Mobile App with Corporate Authentication (Ionic + ASP.NET Web API + OAuth 2.0 tokens + Okta)
Recently we had to build a mobile application and one of the requirements was to implement a corporate authentication for managing the user accounts. We think the approach that we used could be interesting and helpful in similar scenarios that is why we would like the share our experience.
The app that we built is simple and allows pulling and displaying some corporate information for authenticated users. Following are some details about the technologies that we used to build the app:
- Ionic – We used the Ionic framework to build the mobile app itself. Ionic is a great framework for building hybrid mobile apps. It is based on AngularJS and provides handful components and tools. The apps build with Ionic are easily distributed to iOS and Android devices.

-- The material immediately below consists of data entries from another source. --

Lemma on_feedback_ok addr s c : loop_inv s -> outcome_ok (on_feedback addr s c).
Proof.
  intros Hs. unfold on_feedback. destruct (instant_now (world s)) as [w at_].
  cbn [streams events update LoopState_eta].
  pose proof (process_feedback_inv c at_ (streams s) (events s) (li_streams s Hs) (li_events s Hs)) as Hp.
  destruct (process_feedback c at_ (streams s) (events s)) as [[ss ch] p]. destruct Hp as [Hss Hch].
  set (s1 := advance_watchdogs _ p).
  assert (H1 : loop_inv s1).
  { subst s1. apply advance_watchdogs_inv, loop_inv_events; [|done].
    apply loop_inv_streams; [by apply (loop_inv_ext s)|done]. }
  pose proof (flush_queued_packets_inv addr s1 H1) as Hf.
  destruct (flush_queued_packets addr s1) as [s2 r]. destruct Hf as [Hs2 Hr].
  destruct r; [|by apply fail_with_ok..]. cbn.
  destruct (bool_decide _); [done|by apply trigger_statistics_inv].
Qed.

Lemma on_received_ok addr s r : loop_inv s -> input_ok s (Received r) -> outcome_ok (on_received addr s r).
Proof.
  intros Hs Hi. destruct r as [e|[d a]]; cbn [on_received].
  { destruct (decide _); [done|]. by apply fail_with_ok. }
  cbn in Hi. destruct (negb _); [done|].
  pose proof (classify_packet_returns (E := SenderError) d) as [t ->]. destruct t; try done.
  pose proof (parse_compound_returns d Hi) as Hp. destruct (parse_compound d) as [c|e|]; [| |done].
  - destruct (contains_receiver_feedback c); [by apply on_feedback_ok|done].
  - cbn. apply loop_inv_events; [done|]. apply emit_nonterminal_ok, Hs.
Qed.

Lemma report_stream_inv addr t op s :
  loop_inv s -> let '(s', r) := report_stream addr t op s in loop_inv s' /\ r <> Panic.
Proof.
  intros Hs. unfold report_stream. destruct (get_stream t (streams s)) as [st|] eqn:Hg; [|done].
  pose proof (li_streams s Hs t st Hg) as Hst. unfold send_sender_report.
  destruct (match last_reference_time st with Some _ => _ | None => _ end) as [w1 m].
  destruct (system_now w1) as [w2 sys].
  destruct (StreamState.sender_report_timestamp st sys m) as [ntp rtp].
  assert (Hset : forall w st', stream_inv st' ->
    loop_inv (s <| world := w |> <| streams := set_stream t st' (streams s) |>)).
  { intros w st' Hst'. apply loop_inv_streams; [by apply (loop_inv_ext s)|]. apply set_stream_inv; [apply Hs|done]. }
  destruct (send_datagram w2 _ addr op) as [w3 [u|e|]] eqn:Hsend.
  - destruct (instant_now w3). split; [|done]. apply Hset. by apply record_sender_report_inv.
  - split; [by apply Hset|done].
  - exfalso. unfold send_datagram in Hsend. repeat case_match; simplify_eq.
Qed.

Lemma on_rtcp_tick_ok addr s : loop_inv s -> outcome_ok (on_rtcp_tick addr s).
Proof.
  intros Hs. unfold on_rtcp_tick.
  pose proof (report_stream_inv addr Audio "send audio RTCP Sender Report" s Hs) as Ha.
  destruct (report_stream addr Audio _ s) as [s1 r1]. destruct Ha as [Hs1 Hr1].
  destruct r1; [|by apply fail_with_ok..].
  pose proof (report_stream_inv addr Video "send video RTCP Sender Report" s1 Hs1) as Hv.
  destruct (report_stream addr Video _ s1) as [s2 r2]. destruct Hv as [Hs2 Hr2].
  destruct r2; [done|by apply fail_with_ok..].
Qed.

Lemma on_timeout_tick_ok s : loop_inv s -> outcome_ok (on_timeout_tick s).
Proof.
  intros Hs. unfold on_timeout_tick. destruct (timed_out (world s) _ _) as [[w1 d1] t1]. cbv zeta.
  destruct (timed_out _ _ _) as [[w2 d2] t2].
  set (s2 := s <| world := w1 |> <| audio_watchdog := d1 |> <| world := w2 |> <| video_watchdog := d2 |>).
  assert (H2 : loop_inv s2) by (by apply (loop_inv_ext s)).
  destruct (t1 || t2); [|done]. apply (announce_ok s2 SenderReceiverTimedOut); [done|by right|done].
Qed.

(** Every arm keeps the invariant, never panics and announces a failure. *)
Lemma handle_ok addr s input : loop_inv s -> input_ok s input -> outcome_ok (handle addr s input).
Proof.
  intros Hs Hi. destruct input; cbn [handle];
    auto using on_command_ok, on_burst_tick_ok, on_received_ok, on_rtcp_tick_ok, on_timeout_tick_ok.
  unfold on_statistics_timer. destruct (statistics_pending s); [|done].
  apply loop_inv_events; [by apply (loop_inv_ext s)|]. apply emit_nonterminal_ok, Hs.
Qed.

Lemma init_inv w audio video :
  (forall st, audio = Some st -> stream_inv st) -> (forall st, video = Some st -> stream_inv st) ->
  loop_inv (init w audio video).
Proof.
  intros Ha Hv. unfold init. destruct (instant_now w). constructor; cbn.
  - intros []; cbn; [apply Ha|apply Hv].
  - apply budget_new_ok.
  - unfold events_ok, RESERVED_TERMINAL_EVENT_SLOTS, EVENT_CHANNEL_CAPACITY. cbn. lia.
Qed.
End Arms.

- ASP.NET Web API – We used the ASP.NET Web API 2.2 to build the server part. It pulls the data from the database and sends it to the mobile app in JSON format by implementing a RESTFul API. It also handles the authentication part by implementing part of the OAuth 2.0 protocol.
- Okta – Okta is a third-party authentication provider and our client had already been using it for managing their Active Directory accounts.
In short, the mobile app sends the credentials to the API server which is responsible to validate them by communicating with Okta. Once the credentials are validated then it generates a token which is stored on the mobile device and used for further communication between the mobile app and the API server.